**Work task:** Look through the listing below and report the lines that have the word "Fixpoint" in them.

____________________

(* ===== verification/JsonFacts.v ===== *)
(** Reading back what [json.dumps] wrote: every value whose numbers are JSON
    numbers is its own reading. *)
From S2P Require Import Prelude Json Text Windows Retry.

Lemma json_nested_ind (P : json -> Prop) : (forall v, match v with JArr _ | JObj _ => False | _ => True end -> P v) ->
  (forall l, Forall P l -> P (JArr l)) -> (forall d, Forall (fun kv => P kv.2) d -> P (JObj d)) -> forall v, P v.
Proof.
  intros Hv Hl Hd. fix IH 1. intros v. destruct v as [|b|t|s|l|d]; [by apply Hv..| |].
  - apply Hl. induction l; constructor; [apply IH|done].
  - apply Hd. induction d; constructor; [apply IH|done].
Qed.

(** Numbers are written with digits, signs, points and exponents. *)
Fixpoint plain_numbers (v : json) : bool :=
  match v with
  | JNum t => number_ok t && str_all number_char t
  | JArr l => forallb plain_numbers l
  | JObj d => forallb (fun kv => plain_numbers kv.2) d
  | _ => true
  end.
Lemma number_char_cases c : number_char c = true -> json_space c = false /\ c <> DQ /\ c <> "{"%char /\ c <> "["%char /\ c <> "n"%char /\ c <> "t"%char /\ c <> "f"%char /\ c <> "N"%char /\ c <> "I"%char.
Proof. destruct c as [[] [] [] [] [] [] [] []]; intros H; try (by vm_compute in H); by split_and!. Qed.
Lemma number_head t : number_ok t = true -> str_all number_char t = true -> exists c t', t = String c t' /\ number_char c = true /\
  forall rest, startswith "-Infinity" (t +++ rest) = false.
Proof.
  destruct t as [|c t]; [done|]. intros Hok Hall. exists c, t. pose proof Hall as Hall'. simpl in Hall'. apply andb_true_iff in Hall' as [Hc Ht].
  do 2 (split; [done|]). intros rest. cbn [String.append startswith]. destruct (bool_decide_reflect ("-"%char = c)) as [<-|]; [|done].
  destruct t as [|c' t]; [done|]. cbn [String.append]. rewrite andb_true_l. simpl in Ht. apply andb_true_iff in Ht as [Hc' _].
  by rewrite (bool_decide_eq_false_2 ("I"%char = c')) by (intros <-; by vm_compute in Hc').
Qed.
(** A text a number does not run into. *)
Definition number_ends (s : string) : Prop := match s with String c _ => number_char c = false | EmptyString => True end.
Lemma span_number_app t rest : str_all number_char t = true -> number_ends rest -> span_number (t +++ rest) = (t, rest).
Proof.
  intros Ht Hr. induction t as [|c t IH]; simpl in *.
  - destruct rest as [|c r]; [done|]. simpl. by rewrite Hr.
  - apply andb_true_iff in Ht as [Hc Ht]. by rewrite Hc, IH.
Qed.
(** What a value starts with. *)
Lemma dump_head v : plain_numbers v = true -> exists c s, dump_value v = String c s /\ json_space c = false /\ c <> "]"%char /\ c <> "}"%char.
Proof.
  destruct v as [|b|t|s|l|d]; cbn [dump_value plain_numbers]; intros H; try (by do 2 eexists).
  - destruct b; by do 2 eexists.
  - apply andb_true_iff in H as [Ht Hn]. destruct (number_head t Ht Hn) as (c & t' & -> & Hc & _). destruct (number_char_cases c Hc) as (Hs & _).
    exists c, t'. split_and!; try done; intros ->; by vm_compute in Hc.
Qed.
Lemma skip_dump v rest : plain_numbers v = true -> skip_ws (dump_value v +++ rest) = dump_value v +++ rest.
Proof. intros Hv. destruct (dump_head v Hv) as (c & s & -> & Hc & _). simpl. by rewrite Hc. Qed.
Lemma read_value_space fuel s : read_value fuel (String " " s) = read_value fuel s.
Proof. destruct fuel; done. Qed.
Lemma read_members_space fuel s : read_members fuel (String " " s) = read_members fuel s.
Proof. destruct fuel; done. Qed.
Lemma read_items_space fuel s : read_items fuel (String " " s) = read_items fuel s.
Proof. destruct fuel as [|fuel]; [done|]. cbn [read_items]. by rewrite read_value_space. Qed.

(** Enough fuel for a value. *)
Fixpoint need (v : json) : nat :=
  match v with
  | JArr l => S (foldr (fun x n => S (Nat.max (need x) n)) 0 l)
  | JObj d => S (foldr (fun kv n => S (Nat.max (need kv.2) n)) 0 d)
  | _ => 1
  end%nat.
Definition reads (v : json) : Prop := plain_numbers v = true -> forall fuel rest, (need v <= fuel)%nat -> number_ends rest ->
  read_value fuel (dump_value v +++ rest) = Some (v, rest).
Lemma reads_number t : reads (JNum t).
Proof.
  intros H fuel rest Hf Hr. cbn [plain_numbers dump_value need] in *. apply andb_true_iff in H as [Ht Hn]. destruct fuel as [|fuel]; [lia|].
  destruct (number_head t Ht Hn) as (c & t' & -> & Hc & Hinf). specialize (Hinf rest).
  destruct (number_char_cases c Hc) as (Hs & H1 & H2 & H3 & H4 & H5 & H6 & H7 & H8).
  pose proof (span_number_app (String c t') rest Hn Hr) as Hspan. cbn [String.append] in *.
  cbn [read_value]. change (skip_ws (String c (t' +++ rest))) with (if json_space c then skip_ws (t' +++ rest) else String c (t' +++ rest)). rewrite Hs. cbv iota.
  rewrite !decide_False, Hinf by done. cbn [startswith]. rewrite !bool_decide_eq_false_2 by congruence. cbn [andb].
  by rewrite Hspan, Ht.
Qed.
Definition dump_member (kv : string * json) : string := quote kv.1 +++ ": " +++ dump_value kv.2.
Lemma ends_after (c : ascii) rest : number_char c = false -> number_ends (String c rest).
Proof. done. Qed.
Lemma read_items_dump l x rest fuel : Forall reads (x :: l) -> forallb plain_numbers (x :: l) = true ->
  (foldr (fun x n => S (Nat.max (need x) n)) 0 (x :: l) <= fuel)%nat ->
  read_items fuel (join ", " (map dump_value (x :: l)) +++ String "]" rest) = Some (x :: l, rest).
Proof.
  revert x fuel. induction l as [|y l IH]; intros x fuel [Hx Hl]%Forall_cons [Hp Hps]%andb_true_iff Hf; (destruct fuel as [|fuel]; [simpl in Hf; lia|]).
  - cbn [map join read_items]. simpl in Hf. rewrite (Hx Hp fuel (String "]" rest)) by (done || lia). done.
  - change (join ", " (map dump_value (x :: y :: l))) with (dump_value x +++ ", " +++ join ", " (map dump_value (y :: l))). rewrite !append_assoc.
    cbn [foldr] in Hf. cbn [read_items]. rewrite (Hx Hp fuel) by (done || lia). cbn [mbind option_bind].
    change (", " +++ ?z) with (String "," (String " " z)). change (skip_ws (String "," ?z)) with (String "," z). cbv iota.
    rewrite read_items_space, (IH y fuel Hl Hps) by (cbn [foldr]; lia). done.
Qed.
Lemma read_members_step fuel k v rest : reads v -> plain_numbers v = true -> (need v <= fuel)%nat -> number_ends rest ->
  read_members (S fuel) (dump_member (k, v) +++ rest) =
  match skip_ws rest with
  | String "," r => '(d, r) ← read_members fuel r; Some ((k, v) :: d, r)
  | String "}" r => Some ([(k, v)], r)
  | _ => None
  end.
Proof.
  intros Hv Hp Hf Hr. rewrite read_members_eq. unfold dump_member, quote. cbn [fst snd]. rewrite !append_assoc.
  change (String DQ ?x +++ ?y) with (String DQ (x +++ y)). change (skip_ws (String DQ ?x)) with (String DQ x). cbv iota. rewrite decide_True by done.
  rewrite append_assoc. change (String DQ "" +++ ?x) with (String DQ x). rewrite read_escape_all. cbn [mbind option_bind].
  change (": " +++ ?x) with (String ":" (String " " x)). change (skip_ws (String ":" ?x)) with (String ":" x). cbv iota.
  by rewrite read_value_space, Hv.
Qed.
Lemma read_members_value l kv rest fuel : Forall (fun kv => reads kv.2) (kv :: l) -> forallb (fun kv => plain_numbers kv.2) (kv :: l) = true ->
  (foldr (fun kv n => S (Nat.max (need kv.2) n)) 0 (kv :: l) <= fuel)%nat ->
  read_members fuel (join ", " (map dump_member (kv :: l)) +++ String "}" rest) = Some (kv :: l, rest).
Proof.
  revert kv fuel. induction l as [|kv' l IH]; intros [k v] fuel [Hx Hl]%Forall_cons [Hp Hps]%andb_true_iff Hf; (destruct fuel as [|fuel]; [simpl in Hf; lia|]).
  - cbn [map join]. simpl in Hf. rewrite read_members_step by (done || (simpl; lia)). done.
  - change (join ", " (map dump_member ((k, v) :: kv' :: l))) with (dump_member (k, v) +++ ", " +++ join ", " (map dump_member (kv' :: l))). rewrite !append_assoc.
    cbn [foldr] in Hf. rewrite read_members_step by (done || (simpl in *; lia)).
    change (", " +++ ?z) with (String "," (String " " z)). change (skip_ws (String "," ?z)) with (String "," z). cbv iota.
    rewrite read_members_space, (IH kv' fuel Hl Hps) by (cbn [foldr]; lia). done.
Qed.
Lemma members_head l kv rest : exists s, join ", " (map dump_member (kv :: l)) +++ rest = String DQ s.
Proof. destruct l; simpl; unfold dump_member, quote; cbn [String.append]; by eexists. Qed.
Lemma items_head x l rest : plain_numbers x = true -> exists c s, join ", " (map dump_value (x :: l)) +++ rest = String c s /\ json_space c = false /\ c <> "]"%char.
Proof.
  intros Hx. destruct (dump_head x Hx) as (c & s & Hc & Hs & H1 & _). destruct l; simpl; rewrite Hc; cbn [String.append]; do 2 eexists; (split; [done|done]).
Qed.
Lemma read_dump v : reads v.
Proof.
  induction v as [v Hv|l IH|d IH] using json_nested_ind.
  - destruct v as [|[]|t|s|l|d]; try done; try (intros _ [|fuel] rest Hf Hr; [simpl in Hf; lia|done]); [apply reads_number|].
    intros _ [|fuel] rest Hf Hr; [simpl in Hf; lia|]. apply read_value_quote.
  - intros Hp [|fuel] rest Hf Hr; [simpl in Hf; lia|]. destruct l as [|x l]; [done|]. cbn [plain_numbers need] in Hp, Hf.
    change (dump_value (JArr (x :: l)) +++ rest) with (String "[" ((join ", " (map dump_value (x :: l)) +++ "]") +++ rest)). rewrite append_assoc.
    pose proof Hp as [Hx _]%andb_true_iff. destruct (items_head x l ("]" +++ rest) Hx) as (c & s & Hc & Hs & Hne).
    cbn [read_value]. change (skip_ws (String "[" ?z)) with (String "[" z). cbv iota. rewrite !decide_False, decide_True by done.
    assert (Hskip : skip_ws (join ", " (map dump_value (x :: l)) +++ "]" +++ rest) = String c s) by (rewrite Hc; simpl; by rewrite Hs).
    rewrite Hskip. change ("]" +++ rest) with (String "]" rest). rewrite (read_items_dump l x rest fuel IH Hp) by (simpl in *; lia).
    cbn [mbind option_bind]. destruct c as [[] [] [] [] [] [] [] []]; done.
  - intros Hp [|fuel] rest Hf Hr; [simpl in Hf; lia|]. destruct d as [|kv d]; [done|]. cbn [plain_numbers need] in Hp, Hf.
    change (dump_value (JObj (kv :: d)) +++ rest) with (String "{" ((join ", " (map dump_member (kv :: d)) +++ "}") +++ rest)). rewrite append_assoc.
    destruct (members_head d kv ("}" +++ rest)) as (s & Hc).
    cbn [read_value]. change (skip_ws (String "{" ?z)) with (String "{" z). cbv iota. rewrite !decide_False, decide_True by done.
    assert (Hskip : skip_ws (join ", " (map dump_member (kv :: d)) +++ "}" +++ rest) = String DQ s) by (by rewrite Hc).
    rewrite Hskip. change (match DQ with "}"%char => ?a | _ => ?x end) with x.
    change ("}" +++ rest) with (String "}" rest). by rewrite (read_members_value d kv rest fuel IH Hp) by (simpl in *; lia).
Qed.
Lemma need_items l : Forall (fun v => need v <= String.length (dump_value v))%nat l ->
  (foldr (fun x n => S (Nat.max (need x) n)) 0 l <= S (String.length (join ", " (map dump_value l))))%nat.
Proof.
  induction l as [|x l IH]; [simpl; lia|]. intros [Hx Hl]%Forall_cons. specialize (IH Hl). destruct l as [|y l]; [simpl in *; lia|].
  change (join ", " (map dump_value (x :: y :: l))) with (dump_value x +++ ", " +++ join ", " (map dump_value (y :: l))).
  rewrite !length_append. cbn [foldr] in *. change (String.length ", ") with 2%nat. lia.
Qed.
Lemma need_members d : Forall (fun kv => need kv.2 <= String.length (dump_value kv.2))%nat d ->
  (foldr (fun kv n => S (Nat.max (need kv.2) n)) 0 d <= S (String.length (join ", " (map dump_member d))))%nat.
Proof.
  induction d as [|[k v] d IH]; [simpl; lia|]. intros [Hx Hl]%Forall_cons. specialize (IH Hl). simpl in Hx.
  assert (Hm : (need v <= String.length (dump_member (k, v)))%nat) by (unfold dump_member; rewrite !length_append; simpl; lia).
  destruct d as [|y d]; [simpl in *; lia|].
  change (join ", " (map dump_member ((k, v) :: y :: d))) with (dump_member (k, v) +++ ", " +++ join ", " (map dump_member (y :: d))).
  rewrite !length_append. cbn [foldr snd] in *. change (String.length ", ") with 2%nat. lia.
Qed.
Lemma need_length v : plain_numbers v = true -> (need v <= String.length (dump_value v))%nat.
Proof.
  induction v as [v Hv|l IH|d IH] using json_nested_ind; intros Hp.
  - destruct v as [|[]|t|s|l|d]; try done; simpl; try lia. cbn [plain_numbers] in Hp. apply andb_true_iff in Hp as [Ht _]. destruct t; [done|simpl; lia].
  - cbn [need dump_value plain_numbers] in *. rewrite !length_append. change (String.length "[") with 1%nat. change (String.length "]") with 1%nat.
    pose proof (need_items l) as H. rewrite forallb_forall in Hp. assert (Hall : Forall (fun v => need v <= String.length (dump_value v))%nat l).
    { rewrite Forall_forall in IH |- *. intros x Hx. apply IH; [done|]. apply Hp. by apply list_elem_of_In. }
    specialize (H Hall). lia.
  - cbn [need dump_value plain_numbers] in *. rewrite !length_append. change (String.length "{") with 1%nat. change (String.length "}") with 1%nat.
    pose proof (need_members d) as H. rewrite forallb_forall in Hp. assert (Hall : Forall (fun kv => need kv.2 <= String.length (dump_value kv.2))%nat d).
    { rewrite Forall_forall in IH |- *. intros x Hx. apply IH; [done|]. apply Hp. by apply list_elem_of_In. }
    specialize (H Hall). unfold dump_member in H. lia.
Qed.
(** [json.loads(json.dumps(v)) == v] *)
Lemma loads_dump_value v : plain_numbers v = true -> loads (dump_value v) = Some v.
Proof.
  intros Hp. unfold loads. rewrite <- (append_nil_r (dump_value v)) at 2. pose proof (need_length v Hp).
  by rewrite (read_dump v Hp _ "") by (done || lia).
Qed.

____________________

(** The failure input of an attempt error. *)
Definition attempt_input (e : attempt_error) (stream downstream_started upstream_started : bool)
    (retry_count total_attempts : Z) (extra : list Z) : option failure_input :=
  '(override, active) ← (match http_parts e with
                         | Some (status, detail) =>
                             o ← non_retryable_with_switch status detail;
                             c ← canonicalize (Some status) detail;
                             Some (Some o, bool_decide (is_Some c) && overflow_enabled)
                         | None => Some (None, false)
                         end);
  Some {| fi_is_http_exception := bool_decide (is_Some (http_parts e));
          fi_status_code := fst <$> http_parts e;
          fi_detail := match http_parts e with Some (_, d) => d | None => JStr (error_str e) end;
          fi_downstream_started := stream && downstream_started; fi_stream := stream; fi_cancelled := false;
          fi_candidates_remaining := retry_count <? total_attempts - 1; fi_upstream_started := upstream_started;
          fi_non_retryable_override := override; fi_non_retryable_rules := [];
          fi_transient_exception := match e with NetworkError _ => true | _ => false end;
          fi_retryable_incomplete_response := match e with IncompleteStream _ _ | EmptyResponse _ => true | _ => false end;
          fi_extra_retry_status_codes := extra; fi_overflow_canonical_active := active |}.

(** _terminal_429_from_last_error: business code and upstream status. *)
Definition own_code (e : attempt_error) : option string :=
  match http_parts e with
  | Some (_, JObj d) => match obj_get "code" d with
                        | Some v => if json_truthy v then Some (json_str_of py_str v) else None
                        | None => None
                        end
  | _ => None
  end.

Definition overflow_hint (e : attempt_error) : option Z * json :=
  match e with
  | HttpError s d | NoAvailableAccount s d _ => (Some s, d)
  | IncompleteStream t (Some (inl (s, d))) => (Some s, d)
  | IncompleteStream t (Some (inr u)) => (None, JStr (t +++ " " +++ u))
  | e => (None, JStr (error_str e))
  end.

____________________

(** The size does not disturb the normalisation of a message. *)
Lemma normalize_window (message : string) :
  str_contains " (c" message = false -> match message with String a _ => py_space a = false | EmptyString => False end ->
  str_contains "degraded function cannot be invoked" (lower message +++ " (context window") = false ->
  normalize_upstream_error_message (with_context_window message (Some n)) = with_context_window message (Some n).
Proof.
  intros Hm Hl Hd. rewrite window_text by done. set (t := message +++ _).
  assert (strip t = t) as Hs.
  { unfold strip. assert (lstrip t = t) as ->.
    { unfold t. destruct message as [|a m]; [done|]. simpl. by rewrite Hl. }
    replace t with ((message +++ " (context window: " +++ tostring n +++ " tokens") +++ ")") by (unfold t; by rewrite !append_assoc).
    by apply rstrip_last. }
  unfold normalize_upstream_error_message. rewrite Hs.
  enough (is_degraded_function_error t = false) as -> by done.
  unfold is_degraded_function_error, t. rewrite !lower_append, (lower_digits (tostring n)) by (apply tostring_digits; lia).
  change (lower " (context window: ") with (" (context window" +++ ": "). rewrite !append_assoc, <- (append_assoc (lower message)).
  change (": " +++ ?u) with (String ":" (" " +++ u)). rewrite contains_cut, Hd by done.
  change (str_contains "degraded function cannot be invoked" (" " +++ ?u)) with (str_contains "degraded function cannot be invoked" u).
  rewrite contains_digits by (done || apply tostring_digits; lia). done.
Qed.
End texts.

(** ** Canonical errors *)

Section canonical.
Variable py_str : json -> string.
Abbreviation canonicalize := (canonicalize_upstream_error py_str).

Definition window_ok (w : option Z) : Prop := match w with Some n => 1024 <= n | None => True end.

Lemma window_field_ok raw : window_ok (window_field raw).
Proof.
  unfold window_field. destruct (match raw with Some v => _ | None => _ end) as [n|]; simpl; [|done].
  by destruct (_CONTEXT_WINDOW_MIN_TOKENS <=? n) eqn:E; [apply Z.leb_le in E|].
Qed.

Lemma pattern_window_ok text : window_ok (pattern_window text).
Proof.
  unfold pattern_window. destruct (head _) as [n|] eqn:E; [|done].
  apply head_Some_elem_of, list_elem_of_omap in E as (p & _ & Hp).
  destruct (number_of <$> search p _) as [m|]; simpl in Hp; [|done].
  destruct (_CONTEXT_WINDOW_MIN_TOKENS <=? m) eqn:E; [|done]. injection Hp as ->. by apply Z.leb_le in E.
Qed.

____________________

**Answer for the task:**
Fixpoint plain_numbers (v : json) : bool :=
Fixpoint need (v : json) : nat :=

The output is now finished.